## PROBLEM DESCRIPTION
Set out exactly every line of the entries below, starting at the line that holds "w2 = out_file w" and stopping after the line that holds "with a JSON document that".

(Dataset entries)
________________________________________

(** X8. In [fetch_games.py] each source has its own limiter: the url of
    [fetch_store_meta] is throttled by [store_limiter] and the url of
    [fetch_spy_details] by [steamspy_limiter], for every identifier and
    country code, while a [request=all] url of steamspy.com goes to
    [steamspy_all_limiter]. However a fetch ends, a store fetch leaves
    the two steamspy limiters as they were and a steamspy fetch leaves
    the store limiter as it was, so pacing one source never delays the
    other. *)
Theorem fetch_games_limiters_are_separate
  (env : Env) (retry_limit : Z) (appid : Z) (cc page : string) (w : World) :
  FetchGames.choose_limiter (store_url appid cc) = store_limiter
  /\ FetchGames.choose_limiter (spy_url appid) = steamspy_limiter
  /\ FetchGames.choose_limiter
       (mkUrl "steamspy.com" "/api.php" [("request", "all"); ("page", page)])
     = steamspy_all_limiter
  /\ (let w' := snd (FetchGames.fetch_store_meta env retry_limit appid cc w) in
      limiters w' steamspy_limiter = limiters w steamspy_limiter
      /\ limiters w' steamspy_all_limiter = limiters w steamspy_all_limiter)
  /\ (let w' := snd (FetchGames.fetch_spy_details env retry_limit appid w) in
      limiters w' store_limiter = limiters w store_limiter
      /\ limiters w' steamspy_all_limiter = limiters w steamspy_all_limiter).
Proof.
  split_and!; try reflexivity.
  - split.
    + apply (keeps_games_loop env retry_limit (store_url appid cc) 25
               steamspy_limiter (Z.to_nat retry_limit)); discriminate.
    + apply (keeps_games_loop env retry_limit (store_url appid cc) 25
               steamspy_all_limiter (Z.to_nat retry_limit)); discriminate.
  - split.
    + apply (keeps_games_loop env retry_limit (spy_url appid) 25
               store_limiter (Z.to_nat retry_limit)); discriminate.
    + apply (keeps_games_loop env retry_limit (spy_url appid) 25
               steamspy_all_limiter (Z.to_nat retry_limit)); discriminate.
Qed.

(** ** The records of [fetch_store_raw.py] and [fetch_steamspy_raw.py] *)

Lemma dict_has_elem key d :
  dict_has key d = true -> exists v, (key, v) ∈ d.
Proof.
  induction d as [ | [k v] rest IH ]; simpl; [discriminate | ].
  destruct (String.eqb_spec k key) as [-> | _]; simpl.
  - intros _. exists v. now left.
  - intros H. destruct (IH H) as (v' & Hin). exists v'. now right.
Qed.

Lemma dict_get_elem key d v :
  dict_get key d = v -> is_None v = false -> (key, v) ∈ d.
Proof.
  induction d as [ | [k v0] rest IH ]; simpl.
  - intros <-. discriminate.
  - destruct (String.eqb_spec k key) as [-> | _].
    + intros <- _. now left.
    + intros Hget Hsome. right. now apply IH.
Qed.

Lemma build_store_record_shape env appid cc limiter retries timeout w
  record w' :
  FetchStoreRaw.build_store_record env appid cc limiter retries timeout w
  = (Ok record, w') ->
  record = JNull
  \/ exists one name date,
       truthy (dict_get "success" one) = true
       /\ record
          = JObj [(str_int appid,
                   JObj [("appId", JInt appid);
                         ("name", JStr name);
                         ("releaseDate", JStr date);
                         ("payload",
                          FetchStoreRaw.drop_blacklisted_fields (JObj one)
                            FetchStoreRaw.FIELD_BLACKLIST [])])].
Proof.
  unfold FetchStoreRaw.build_store_record, mbind, M_bind. intros Hrun.
  apply bind_Ok in Hrun as (store_all & w1 & _ & Hrest).
  destruct (match store_all with
            | JObj fields => dict_get_default (str_int appid) (JObj []) fields
            | _ => JObj []
            end) as [ | | | | | | one ];
    try (injection Hrest as <- _; now left).
  destruct (truthy (dict_get "success" one)) eqn:Hsuccess; simpl in Hrest;
    [ | injection Hrest as <- _; now left ].
  apply bind_Ok in Hrest as (release_date & w2 & _ & Hret).
  injection Hret as <- _. right. eexists one, _, _. split; [exact Hsuccess | ].
  reflexivity.
Qed.

Lemma drop_root_object one blacklist :
  exists payload_fields,
    FetchStoreRaw.drop_blacklisted_fields (JObj one) blacklist []
    = JObj payload_fields.
Proof. eexists. reflexivity. Qed.

(** X9. A record [build_store_record] returns is the single-key object
    [{str(appid): {"appId", "name", "releaseDate", "payload"}}] for an
    answer of the store whose success flag holds. Its payload holds no
    [null] and none of the five blacklisted description fields: whatever
    the store sent, the [data] object of the payload has no key
    [detailed_description], [about_the_game], [short_description],
    [extended_description] or [legal_notice]. *)
Theorem build_store_record_redacts
  (env : Env) (appid : Z) (cc : string) (limiter : limiter_ref)
  (retries timeout : Z) (w w' : World) (record : json) :
  FetchStoreRaw.build_store_record env appid cc limiter retries timeout w
  = (Ok record, w') ->
  is_None record = false ->
  exists one name date payload_fields,
    truthy (dict_get "success" one) = true
    /\ FetchStoreRaw.drop_blacklisted_fields (JObj one)
         FetchStoreRaw.FIELD_BLACKLIST [] = JObj payload_fields
    /\ record
       = JObj [(str_int appid,
                JObj [("appId", JInt appid);
                      ("name", JStr name);
                      ("releaseDate", JStr date);
                      ("payload", JObj payload_fields)])]
    /\ null_free (JObj payload_fields) = true
    /\ forall data_fields key,
         dict_get "data" payload_fields = JObj data_fields ->
         key ∈ ["detailed_description"; "about_the_game";
                "short_description"; "extended_description";
                "legal_notice"] ->
         dict_has key data_fields = false.
Proof.
  intros Hrun Hsome.
  destruct (build_store_record_shape _ _ _ _ _ _ _ _ _ Hrun)
    as [-> | (one & name & date & Hsuccess & ->)]; [discriminate | ].
  pose proof (drop_null_free (JObj one) FetchStoreRaw.FIELD_BLACKLIST [])
    as Hnf.
  pose proof (drop_clean (JObj one) FetchStoreRaw.FIELD_BLACKLIST []) as Hcl.
  destruct (drop_root_object one FetchStoreRaw.FIELD_BLACKLIST)
    as (payload_fields & Hpf).
  rewrite Hpf in Hnf, Hcl. cbn [is_None orb] in Hnf, Hcl.
  exists one, name, date, payload_fields.
  split_and!; [exact Hsuccess | exact Hpf | now rewrite Hpf | exact Hnf | ].
  intros data_fields key Hdata Hkey.
  destruct (dict_has key data_fields) eqn:Hhas; [exfalso | reflexivity].
  apply dict_has_elem in Hhas as (v & Hv).
  apply dict_get_elem in Hdata; [ | reflexivity ].
  cbn [clean_of] in Hcl. apply andb_true_iff in Hcl as [_ Hcl].
  apply forallb_Forall_true in Hcl. rewrite Forall_forall in Hcl.
  specialize (Hcl _ Hdata). cbn [fst snd app clean_of] in Hcl.
  apply andb_true_iff in Hcl as [_ Hcl].
  apply forallb_Forall_true in Hcl. rewrite Forall_forall in Hcl.
  specialize (Hcl _ Hv). cbn [fst snd app] in Hcl.
  assert (blacklisted FetchStoreRaw.FIELD_BLACKLIST ["data"; key] = true)
    as Hb.
  { repeat (apply elem_of_cons in Hkey as [-> | Hkey];
            [vm_compute; reflexivity | ]).
    now apply elem_of_nil in Hkey. }
  destruct v; cbn [clean_of] in Hcl; rewrite Hb in Hcl; discriminate.
Qed.

Lemma build_store_record_redacts_witness :
  exists w' name date payload_fields,
    FetchStoreRaw.build_store_record (quiet_env scenario_server) 10 "us"
      main_limiter 2 25 (start_world 0 None)
    = (Ok (JObj [("10",
                  JObj [("appId", JInt 10);
                        ("name", JStr name);
                        ("releaseDate", JStr date);
                        ("payload", JObj payload_fields)])]), w')
    /\ forall data_fields,
         dict_get "data" payload_fields = JObj data_fields ->
         dict_has "about_the_game" data_fields = false.
Proof.
  destruct (FetchStoreRaw.build_store_record (quiet_env scenario_server) 10
              "us" main_limiter 2 25 (start_world 0 None))
    as [[record | e] w'] eqn:Hrun; [ | vm_compute in Hrun; discriminate ].
  destruct (build_store_record_redacts _ _ _ _ _ _ _ _ _ Hrun)
    as (one & name & date & payload_fields & _ & _ & -> & _ & Hkeys).
  - vm_compute in Hrun. injection Hrun as <- _. reflexivity.
  - exists w', name, date, payload_fields. split; [reflexivity | ].
    intros data_fields Hdata. apply (Hkeys data_fields); [exact Hdata | ].
    apply (bool_decide_unpack _). vm_compute. exact I.
Defined.

(** X10. [build_spy_record] keeps the payload of steamspy as it is.
    When steamspy answers the request with a JSON document: an answer
    that is not an object, or is the empty object, gives [None] (no
    data); for any other object the record is
    [{str(appid): {"appId", "name", "releaseDate", "payload"}}] with the
    answer itself, untouched, as the payload, unless [normalize_date]
    raises on its [release_date], in which case that exception is what
    the builder raises. One request is sent either way. *)
Theorem build_spy_record_keeps_payload
  (env : Env) (appid : Z) (limiter : limiter_ref) (retries timeout : Z)
  (w : World) (body : string) (payload : json) :
  0 < retries ->
  env_server env (length (requested w)) (spy_url appid)
  = Response body (Some payload) ->
  let run := FetchSteamspyRaw.build_spy_record env appid limiter retries
               timeout w in
  fst run
  = match payload with
    | JObj [] => Ok JNull
    | JObj fields =>
        match FetchCommon.normalize_date env (dict_get "release_date" fields)
        with
        | Ok date =>
            Ok (JObj [(str_int appid,
                       JObj [("appId", JInt appid);
                             ("name",
                              JStr (py_str env
                                      (py_or (dict_get "name" fields)
                                         (JStr ""))));
                             ("releaseDate", JStr date);
                             ("payload", payload)])])
        | Raise e => Raise e
        end
    | _ => Ok JNull
    end
  /\ requested (snd run) = requested w ++ [spy_url appid]
  /\ out_file (snd run) = out_file w.
Proof.
  intros Hpos Hout run. unfold run.
  destruct (http_get_json_answer env (spy_url appid) limiter retries
              timeout w body payload Hpos Hout)
    as (w2 & Hrun & Hreq & Hfile & _).
  unfold FetchSteamspyRaw.build_spy_record, FetchSteamspyRaw.fetch_spy_details.
  fold (spy_url appid). unfold mbind, M_bind, bind, mret, M_ret, ret, lift.
  rewrite Hrun.
  destruct payload as [ | | | | | | [ | [k0 v0] fields ] ]; simpl;
    try (split_and!; [reflexivity | done..]).
  match goal with
  | |- context [FetchCommon.normalize_date env ?x] =>
      destruct (FetchCommon.normalize_date env x) as [date | e]
  end; simpl; (split_and!; [reflexivity | done..]).
Qed.

Lemma build_spy_record_keeps_payload_witness :
  let payload := JObj [("appid", JInt 10); ("name", JStr "Game");
                       ("owners", JStr "1,000 .. 2,000")] in
  let env := quiet_env (fun _ _ => Response "{...}" (Some payload)) in
  fst (FetchSteamspyRaw.build_spy_record env 10 main_limiter 1 25
         (start_world 0 None))
  = Ok (JObj [("10",
               JObj [("appId", JInt 10); ("name", JStr "Game");
                     ("releaseDate", JStr ""); ("payload", payload)])]).
Proof.
  intros payload env.
  destruct (build_spy_record_keeps_payload env 10 main_limiter 1 25
              (start_world 0 None) "{...}" payload) as (Hrun & _).
  - lia.
  - reflexivity.
  - rewrite Hrun. reflexivity.
Defined.

(** ** The records of [fetch_games.py] *)

Lemma games_http_get_json_answer env retry_limit u timeout w body payload :
  0 < retry_limit ->
  env_server env (length (requested w)) u = Response body (Some payload) ->
  exists w2,
    FetchGames.http_get_json env retry_limit u timeout w = (Ok payload, w2)
    /\ requested w2 = requested w ++ [u]
    /\ out_file w2 = out_file w
    /\ skip_warnings w2 = skip_warnings w.
Proof.
  intros Hpos Hout. unfold FetchGames.http_get_json.
  destruct (Z.to_nat retry_limit) as [ | n ] eqn:Hn; [lia | ].
  now apply games_attempt_success with (body := body).
Qed.

(** X11. [build_raw_record] of [fetch_games.py], when the store answers
    with a JSON document that reports no success for the identifier (the
    answer is not an object, has no entry for the identifier, the entry
    is not an object, or its [success] is missing or falsy): the result
    is [None], and steamspy is not asked: the request to the store is
    the only one sent. *)
Theorem build_raw_record_skips_without_asking_steamspy
  (env : Env) (RETRY_LIMIT appid : Z) (cc : string) (w : World)
  (body : string) (store_all : json) :
  0 < RETRY_LIMIT ->
  env_server env (length (requested w)) (store_url appid cc)
  = Response body (Some store_all) ->
  reports_success appid store_all = false ->
  let run := FetchGames.build_raw_record env RETRY_LIMIT appid cc w in
  fst run = Ok JNull
  /\ requested (snd run) = requested w ++ [store_url appid cc]
  /\ out_file (snd run) = out_file w.
Proof.
  intros Hpos Hout Hflag run. unfold run.
  destruct (games_http_get_json_answer env RETRY_LIMIT (store_url appid cc)
              25 w body store_all Hpos Hout)
    as (w2 & Hrun & Hreq & Hfile & _).
  unfold FetchGames.build_raw_record, FetchGames.fetch_store_meta.
  fold (store_url appid cc). unfold mbind, M_bind, bind, mret, M_ret, ret.
  rewrite Hrun. unfold reports_success in Hflag.
  destruct store_all as [ | | | | | | fields ]; try done.
  destruct (dict_get_default (str_int appid) (JObj []) fields)
    as [ | | | | | | one ]; try done.
  rewrite Hflag. done.
Qed.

________________________________________

## SOLUTION BELOW
    /\ out_file w2 = out_file w
    /\ skip_warnings w2 = skip_warnings w.
Proof.
  intros Hpos Hout. unfold FetchGames.http_get_json.
  destruct (Z.to_nat retry_limit) as [ | n ] eqn:Hn; [lia | ].
  now apply games_attempt_success with (body := body).
Qed.

(** X11. [build_raw_record] of [fetch_games.py], when the store answers
    with a JSON document that reports no success for the identifier (the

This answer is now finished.